By Melanie Speicher - mspeicher@sidneydailynews.com



GOP governor urges gun sale background checks after shooting

By John Seewer

Associated Press

DAYTON, Ohio (AP) — Facing pressure to take action after the latest mass shooting in the U.S., Ohio’s Republican governor urged the GOP-led state Legislature Tuesday to pass laws requiring background checks for nearly all gun sales and allowing courts to restrict firearms access for people perceived as threats.

Gov. Mike DeWine said Ohio needs to do more while balancing people’s rights to own firearms and have due process during a press conference Tuesday. He outlined a series of legislative actions he wants the Legislature to take up to address mental health and gun violence.

“We can come together to do these things to save lives,” DeWine said.

Protesters once again shouted “do something” — a refrain chanted during Sunday’s vigil honoring the victims — at DeWine at the start of his Tuesday announcement. One person yelled “shame on you” at DeWine while he was answering questions.

His calls for action could be an uphill battle for the Legislature, which has given little consideration this session to those and other gun-safety measures already introduced by Democrats.

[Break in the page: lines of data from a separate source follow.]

Lemma log_is_append_only_witness :
  steps_to submitted graded /\ events submitted `prefix_of` events graded.
Proof.
  split; [exact submitted_to_graded|].
  exact (proj1 (log_is_append_only submitted graded submitted_to_graded)).
Defined.

Lemma log_matches_storage_witness :
  reachable graded /\
  N.of_nat (length (submissionEvents graded 0))
    = a_submissionCount (assignmentAt graded 0).
Proof.
  split; [exact graded_is_reachable|].
  exact (proj1 (proj2 (proj2 (proj2
           (log_matches_storage graded 0 graded_is_reachable))))).
Defined.

Lemma submissions_frozen_after_deadline_witness :
  reachable submitted /\ steps_since 1100 submitted graded /\
  assignmentExists submitted 0 = true /\
  a_deadline (assignmentAt submitted 0) <= 1100 /\
  submissionsOf graded 0 = submissionsOf submitted 0.
Proof.
  split; [exact submitted_is_reachable|].
  split; [exact submitted_since_deadline|]. split; [reflexivity|].
  split; [vm_compute; discriminate|].
  refine (proj1 (submissions_frozen_after_deadline 1100 submitted graded 0
                   submitted_is_reachable submitted_since_deadline eq_refl _)).
  vm_compute. discriminate.
Defined.

Lemma fresh_assignment_is_open_witness :
  reachable deployed /\
  outcome (mkEnv 1 1000) (CreateAssignment "Essay" "Answer the question" 1100)
          deployed = Ok tt /\
  outcome (mkEnv (teacher deployed) (block_timestamp (mkEnv 1 1000)))
          (StartGrading (totalAssignments deployed))
          (exec (mkEnv 1 1000)
                (CreateAssignment "Essay" "Answer the question" 1100) deployed)
    = Revert GradingNotOpen.
Proof.
  split; [exact deployed_is_reachable|]. split; [reflexivity|].
  exact (proj2 (proj2
           (fresh_assignment_is_open deployed (mkEnv 1 1000) "Essay"
              "Answer the question" 1100 deployed_is_reachable eq_refl))
           (StartGrading (totalAssignments deployed)) eq_refl).
Defined.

DeWine’s Republican predecessor, John Kasich, also unsuccessfully pushed for a so-called red flag law on restricting firearms for people considered threats.

DeWine said he has talked with legislative leaders and believes his proposals can pass.

Police say there was nothing in the Dayton shooter’s background to prevent him from buying the firearm used.

The shooting outside a strip of nightclubs early Sunday and another mass shooting in El Paso, Texas , during the past weekend left a combined total of 31 people dead and more than 50 injured in less than 24 hours.

Police have said 24-year-old Connor Betts was wearing a mask and body armor when he opened fire with an AR-15 style gun. If all of the magazines he had with him were full, which hasn’t been confirmed, he would have had a maximum of 250 rounds, said Police Chief Richard Biehl.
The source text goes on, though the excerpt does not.